Auftakt am Montagabend in Berlin
Erste deutsche "Pink Slip Party": Zwischen Sarkasmus und Hoffnung

Das Kündigungsschreiben wird gefeiert: Nach den Internetpleiten schwappen jetzt auch die Partys der angeschlagenen dot.com-Branche von den USA nach Deutschland. Ausgerechnet in der Nacht zum "Tag der Arbeit" steht am Montag (30. April) in Berlin die erste deutsche "Pink Slip Party" auf dem Programm.

dpa BERLIN. Dort können Jobsuchende aus der Internetbranche ihren Rausschmiss feiern, mit Gleichgesinnten reden und mögliche neue Arbeitgeber kennen lernen. "Pink Slip" heißen in den USA die rosa Kündigungsschreiben, die die krisengeschüttelte New Economy seit Monaten zuhauf verschickt.
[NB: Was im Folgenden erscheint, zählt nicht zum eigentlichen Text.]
Lemma fill_deep_row_good i c k table : pattern !! i = Some c → deep i c = true →
  pattern !! (i + 2) = Some slash_byte → k ≤ n + 1 → good (Datatypes.S i) table → good_row i k table →
  ∃ table', fill_deep_row text (i * stride) ((i + 2 + 1) * stride) k (later_segment (rest (i + 3)) (drop k text)) table
              = Some table' ∧ good (Datatypes.S i) table' ∧ good_row i 0 table'.
Proof.
  intros Hc Hdeep Hslash. pose proof (lookup_lt_Some _ _ _ Hslash) as Hi. revert table.
  assert (∀ t, value i t = rest (i + 3) (drop t text) || later_segment (rest (i + 3)) (drop t text)) as Hvalue.
  { intros t. rewrite (value_deep i t c Hc Hdeep). by rewrite bool_decide_eq_true_2. }
  induction k as [|t IH]; intros table Hk [Hlen Hgood] Hrow; [by exists table|]. cbn [fill_deep_row].
  assert ((if bool_decide (text !! t = Some slash_byte)
           then (λ cell, later_segment (rest (i + 3)) (drop (Datatypes.S t) text) || cell) <$> table !! (i * stride + t + 1)
           else Some (later_segment (rest (i + 3)) (drop (Datatypes.S t) text)))
          = Some (later_segment (rest (i + 3)) (drop t text))) as ->.
  { rewrite (text_at t) by lia. rewrite bool_decide_byte. destruct (text !! t) as [d|] eqn:Ed; cbn [later_segment].
    - apply lookup_lt_Some in Ed. destruct (Ascii.eqb d slash_byte); [|done]. cbn [andb].
      replace (i * stride + t + 1) with (i * stride + Datatypes.S t) by lia. rewrite Hrow by lia. cbn. f_equal.
      rewrite Hvalue. by rewrite (orb_comm (later_segment _ _)), <- orb_assoc, orb_diag.
    - f_equal. apply lookup_ge_None in Ed. by rewrite (drop_ge text) by lia. }
  cbn [mbind option_bind]. replace ((i + 2 + 1) * stride + t) with ((i + 3) * stride + t) by lia.
  rewrite (Hgood (i + 3)) by lia. cbn [mbind option_bind]. change (value (i + 3) t) with (rest (i + 3) (drop t text)).
  rewrite <- Hvalue. destruct (store_step i t table) as (table' & -> & Hgood' & Hrow'); [lia|lia|by split|done|].
  cbn [mbind option_bind]. apply IH; [lia|done..].
Qed.

Lemma fill_true_good i c table : pattern !! i = Some c → deep i c = true → pattern !! (i + 2) ≠ Some slash_byte →
  good (Datatypes.S i) table → ∃ table', fill_true text (i * stride) table = Some table' ∧ good i table'.
Proof.
  intros Hc Hdeep Hslash [Hlen Hgood]. pose proof (lookup_lt_Some _ _ _ Hc) as Hi. unfold fill_true.
  assert (i * stride + stride ≤ length table) as Hle by (rewrite Hlen; unfold Glob.stride; nia).
  rewrite (proj2 (Nat.leb_le _ _) Hle). eexists. split; [done|]. split.
  - rewrite !length_app, length_replicate, length_take, length_drop. lia.
  - intros j Hj t Ht. destruct (decide (j = i)) as [->|Hne].
    + rewrite lookup_app_r by (rewrite length_take; lia). rewrite length_take.
      rewrite lookup_app_l by (rewrite length_replicate; unfold Glob.stride in *; lia).
      rewrite (value_deep i t c Hc Hdeep), bool_decide_eq_false_2 by done. apply lookup_replicate.
      split; [done|unfold Glob.stride in *; lia].
    + assert (i * stride + stride ≤ j * stride) as Hij by (unfold Glob.stride; nia).
      rewrite lookup_app_r by (rewrite length_take; lia). rewrite length_take.
      rewrite lookup_app_r by (rewrite length_replicate; lia). rewrite length_replicate, lookup_drop.
      rewrite <- (Hgood j) by lia. f_equal. lia.
Qed.

Lemma good_extend i table : good (Datatypes.S i) table → good_row i 0 table → good i table.
Proof.
  intros [Hlen Hgood] Hrow. split; [done|]. intros j Hj. destruct (decide (j = i)) as [->|]; [done|apply Hgood; lia].
Qed.

Lemma fill_table_good i table : i ≤ m → good i table → ∃ table', fill_table pattern text i table = Some table' ∧ good 0 table'.
Proof.
  revert table. induction i as [|i IH]; intros table Hi Hgood; [by exists table|]. cbn [fill_table].
  destruct (lookup_lt_is_Some_2 pattern i) as [c Hc]; [lia|]. rewrite Hc. cbn [mbind option_bind].
  assert (good_row i (n + 1) table) as Hempty by (intros t Ht; lia).
  change (Ascii.eqb c star_byte && _ && _) with (deep i c). destruct (deep i c) eqn:Hdeep.
  - unfold fill_double_star_row. case_bool_decide as Hslash.
    + destruct (fill_deep_row_good i c (n + 1) table) as (table' & Hfill & Hgood' & Hrow'); [done..|].
      rewrite (drop_ge text) in Hfill by lia. cbn [later_segment] in Hfill. rewrite Hfill. cbn [mbind option_bind]. apply IH; [lia|by apply good_extend].
    + destruct (fill_true_good i c table) as (table' & -> & Hgood'); [done..|]. cbn [mbind option_bind]. apply IH; [lia|done].
  - destruct (fill_row_good i c (n + 1) table) as (table' & -> & Hgood' & Hrow'); [done..|]. cbn [mbind option_bind].
    apply IH; [lia|by apply good_extend].
Qed.

Lemma start_good : ∃ table, store_cell (m * stride + n) true (replicate (stride * (m + 1)) false) = Some table ∧ good m table.
Proof.
  destruct (store_good m n true (replicate (stride * (m + 1)) false)) as (table & Hst & Hl & Heq & Hne);
    [done|done|apply length_replicate|].
  exists table. split; [done|]. rewrite length_replicate in Hl. split; [done|]. intros j Hj t Ht. assert (j = m) as -> by lia.
  unfold value. rewrite (drop_ge pattern) by done. cbn [gmatch]. destruct (decide (t = n)) as [->|Htn].
  - rewrite Heq. by rewrite (drop_ge text).
  - rewrite Hne by (lia || congruence). destruct (lookup_lt_is_Some_2 text t) as [c Hc]; [lia|]. rewrite (drop_S text c t Hc).
    apply lookup_replicate. split; [done|]. unfold Glob.stride in *. nia.
Qed.

End Exact.

Lemma glob_bytes_exact pattern text :
  glob_matches_bytes pattern text = Some
    (bool_decide (length pattern ≤ MAX_GLOB_MATCH_BYTES ∧ length text ≤ MAX_GLOB_MATCH_BYTES) && gmatch true pattern text).
Proof.
  unfold glob_matches_bytes. destruct (Nat.ltb_spec MAX_GLOB_MATCH_BYTES (length pattern)) as [Hp|Hp]; cbn [orb].
  { rewrite bool_decide_eq_false_2; [done|lia]. }
  destruct (Nat.ltb_spec MAX_GLOB_MATCH_BYTES (length text)) as [Ht|Ht].
  { rewrite bool_decide_eq_false_2; [done|lia]. }
  rewrite bool_decide_eq_true_2 by done. destruct (start_good pattern text) as (table & -> & Hgood). cbn [mbind option_bind].
  destruct (fill_table_good pattern text (length pattern) table) as (table' & -> & [_ Hgood']); [done..|].
  cbn [mbind option_bind andb]. apply (Hgood' 0); lia.
Qed.

(** ** Patterns without wildcards *)

Definition literal (pattern : list ascii) : bool :=
  forallb (λ c, negb (Ascii.eqb c star_byte) && negb (Ascii.eqb c any_byte)) pattern.

Lemma gmatch_plain start c p t : c ≠ star_byte → gmatch start (c :: p) t = plain_match c (gmatch (Ascii.eqb c slash_byte) p) t.
Proof.
  intros Hc%Ascii.eqb_neq. cbn [gmatch]. destruct p as [|c2 [|c3 p]]; [done|..];
    rewrite Hc, andb_false_r; cbn [andb]; done.
Qed.

Lemma gmatch_literal_app p q start : literal p = true → ∀ t,
  gmatch start (p ++ q)%list t = true ↔ ∃ u start', t = (p ++ u)%list ∧ gmatch start' q u = true ∧
    start' = match last p with Some c => Ascii.eqb c slash_byte | None => start end.
Proof.
  revert start. induction p as [|c p IH]; intros start Hp t; cbn [app].
  - split; [intros Ht; by exists t, start|]. by intros (u & s & -> & Hu & ->).
  - cbn in Hp. apply andb_true_iff in Hp as [[Hs%negb_true_iff Ha%negb_true_iff]%andb_true_iff Hp].
    rewrite gmatch_plain by by apply Ascii.eqb_neq. unfold plain_match. rewrite Hs, Ha.
    assert (match last (c :: p) with Some c => Ascii.eqb c slash_byte | None => start end
            = match last p with Some c => Ascii.eqb c slash_byte | None => Ascii.eqb c slash_byte end) as ->.
    { rewrite last_cons. by destruct (last p). }
    destruct t as [|d t]; [split; [done|by intros (? & ? & ? & _)]|]. rewrite andb_true_iff, IH by done. split.
    + intros [->%Ascii.eqb_eq (u & s' & -> & Hu)]. by exists u, s'.
    + intros (u & s' & He & Hu). injection He as -> ->. split; [apply Ascii.eqb_refl|by exists u, s'].
Qed.

Lemma gmatch_literal p t : literal p = true → gmatch true p t = true ↔ t = p.
Proof.
  intros Hp. pose proof (gmatch_literal_app p [] true Hp t) as H. rewrite app_nil_r in H. rewrite H. split.
  - intros (u & s & -> & Hu & _). destruct u; [apply app_nil_r|done].
  - intros ->. eexists [], _. by rewrite app_nil_r.
Qed.

Lemma gmatch_literal_below p t : literal p = true →
  gmatch true (p ++ [slash_byte; star_byte; star_byte])%list t = true ↔ ∃ u, t = (p ++ slash_byte :: u)%list.
Proof.
  intros Hp. rewrite gmatch_literal_app by done. split.
  - intros (u & s & -> & Hu & _). rewrite gmatch_plain in Hu by done. unfold plain_match in Hu.
    change (Ascii.eqb slash_byte star_byte) with false in Hu. change (Ascii.eqb slash_byte any_byte) with false in Hu.
    destruct u as [|d u]; [done|]. exists u. apply andb_true_iff in Hu as [<-%Ascii.eqb_eq _]. done.
  - intros [u ->]. eexists (slash_byte :: u), _. split; [done|]. split; [|done]. by rewrite gmatch_plain.
Qed.

Lemma String_length_bytes s : length (String.list_ascii_of_string s) = String.length s.
Proof. induction s as [|c s IH]; [done|]. cbn. by rewrite IH. Qed.

Lemma glob_matches_spec pattern text : glob_matches pattern text =
  bool_decide (String.length pattern ≤ MAX_GLOB_MATCH_BYTES ∧ String.length text ≤ MAX_GLOB_MATCH_BYTES) && glob_spec pattern text.
Proof.
  unfold glob_matches. rewrite glob_bytes_exact, !String_length_bytes. done.
Qed.

(** C27: The matcher computes the meaning of the pattern.  No index of the flat table is out of
    range, whatever the bytes, and for a pattern and a text of at most 1024 bytes the answer is
    that of the recursive specification: [*] and [?] stay within a segment, [**/] spans any
    number of segments, a final [**] anything, and [**] elsewhere is two stars; a longer one
    never matches. *)
Theorem glob_exact pattern text :
  is_Some (glob_matches_bytes (String.list_ascii_of_string pattern) (String.list_ascii_of_string text)) ∧
  glob_matches pattern text =
    bool_decide (String.length pattern ≤ MAX_GLOB_MATCH_BYTES ∧ String.length text ≤ MAX_GLOB_MATCH_BYTES) && glob_spec pattern text.
Proof. split; [by rewrite glob_bytes_exact|apply glob_matches_spec]. Qed.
"Es soll gelacht werden, es gibt keinen Grund, den Kopf in den Sand zu stecken", findet Party-Initiator Frank Lichtenberg. Er ist selbst Chef eines Startup-Unternehmens und Leiter des Arbeitskreises "Start-Ups" im Verband der deutschen Internetwirtschaft. Ob die Gekündigten wirklich alle über ihre Situation lachen können ist fraglich. Von Medien gefeiert und der Börse hochgejubelt schienen dem Aufstieg der New Economy keine Grenzen gesetzt. Auf den Partys der Szene wurden Kopfgeldprämien für neue Beschäftigte gezahlt. Nach dem Höhenflug fielen dann viele besonders tief.

Party in "spaciger" Atmosphäre

Gefeiert wird jetzt in ehemaligen Fabrikhallen, den Symbolen des Industriezeitalters. "Die sind ein Zeichen dafür, dass etwas zu Ende geht und vielleicht etwas Neues kommt", sagt Lichtenberg. Die 5000 Quadratmeter großen Reinbeckhallen im Berliner Ortsteil Niederschöneweide sollen "spacige" Atmosphäre schaffen. Lichtenberg zählt dabei auch auf die Ironie der Gäste: Viele würden mit den Logo-T-Shirts ihrer ehemaligen Arbeitgeber und mit pinken Perücken kommen.

Weiter geht es im Zweiwochentakt mit Partys in Frankfurt (17.5./Palast der Republik), München (31.5./Nachtwerk) und Hamburg (14.6./ACD). Die Spreemetropole sei für den Auftakt gewählt worden, weil sie die "Internet-Hauptstadt" sei, sagt Lichtenberg. Die meisten Ideen kämen aus Berlin. 900 Internet- und Multimediafirmen sitzen mittlerweile in der Hauptstadt - im vergangenen Jahr hat sich ihre Zahl verdoppelt.

Vergangenheitsbewältigung und Zukunftsperspektiven

Neben Vergangenheitsbewältigung soll die Party neue Verbindungen schaffen. Lichtenberg rechnet damit, dass einige mit der Zusage für einen neuen Job nach Hause gehen werden. Etwa jeder Zehnte der rund 1 000 erwarteten Gäste werde ein Headhunter oder Arbeitgeber sein. "Die Personalberater werden sich mit ihren Anzügen hervortun und hektisch herumlaufen." Mindestens 30 Kontakte zwischen Arbeitgebern und-suchenden seien schon vorab vermittelt worden.

Die Ansprüche der Jobsuchenden haben sich nach dem ersten Absturz geändert. Immer mehr Beschäftigte der New Economy drängen auf mehr soziale Absicherung, sagt Olaf Hofmann vom Kooperationsprojekt der ver.di-Gewerkschaften IG Medien und der DAG, "connexx.av". "Die Phase der Nasenprämierung stößt kontinuierlich auf Kritik bei den Leuten." Einheitlichere Gehaltsstrukturen seien bei den dot.coms jetzt gewünscht, Betriebsräte sind etwa bei Pixelpark in Gründung. Dagegen passt nach Ansicht Lichtenbergs eher das Einzelkämpfertum zur New Economy. "Die Branche kann mit althergebrachten Strukturen wie Gewerkschaften nicht überleben."

"Pink Slip Partys" ersetzen für ihn deshalb auch in Teilen die Arbeitsämter. Jobsucher aus Startup-Unternehmen wollten nur schnell ihre Geschichte erzählen und einen Lebenslauf per E-Mail schicken, dafür seien die Arbeitsämter zu bürokratisch. "Viele Leute haben sich auch durch ihren Ausflug in die New Economy ihren Lebenslauf versaut", sagt er. Sie brachen etwa ihr Studium ab und passen trotz hoher Qualifikation in keinen traditionellen Stellenmarkt.